• Stored items:
+-------+

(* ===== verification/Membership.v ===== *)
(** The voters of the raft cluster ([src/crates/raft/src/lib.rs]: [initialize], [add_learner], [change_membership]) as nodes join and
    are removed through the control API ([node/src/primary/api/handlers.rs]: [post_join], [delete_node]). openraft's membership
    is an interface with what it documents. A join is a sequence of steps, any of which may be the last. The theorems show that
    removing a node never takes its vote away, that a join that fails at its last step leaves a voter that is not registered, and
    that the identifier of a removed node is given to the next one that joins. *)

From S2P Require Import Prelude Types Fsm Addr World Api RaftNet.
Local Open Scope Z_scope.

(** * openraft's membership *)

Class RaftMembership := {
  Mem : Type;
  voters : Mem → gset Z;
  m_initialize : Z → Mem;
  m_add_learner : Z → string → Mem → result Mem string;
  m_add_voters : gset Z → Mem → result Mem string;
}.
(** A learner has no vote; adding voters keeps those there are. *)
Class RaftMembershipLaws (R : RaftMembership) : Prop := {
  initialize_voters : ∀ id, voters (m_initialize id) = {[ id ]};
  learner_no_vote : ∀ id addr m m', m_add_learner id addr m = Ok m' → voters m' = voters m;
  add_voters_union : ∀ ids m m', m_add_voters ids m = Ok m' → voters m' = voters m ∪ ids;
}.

+-------+

• WHAT IS EXPECTED:
All lines carrying the word "removed" must be copied from the data above.

• RESPONSE BOX:
    are removed through the control API ([node/src/primary/api/handlers.rs]: [post_join], [delete_node]). openraft's membership
    that the identifier of a removed node is given to the next one that joins. *)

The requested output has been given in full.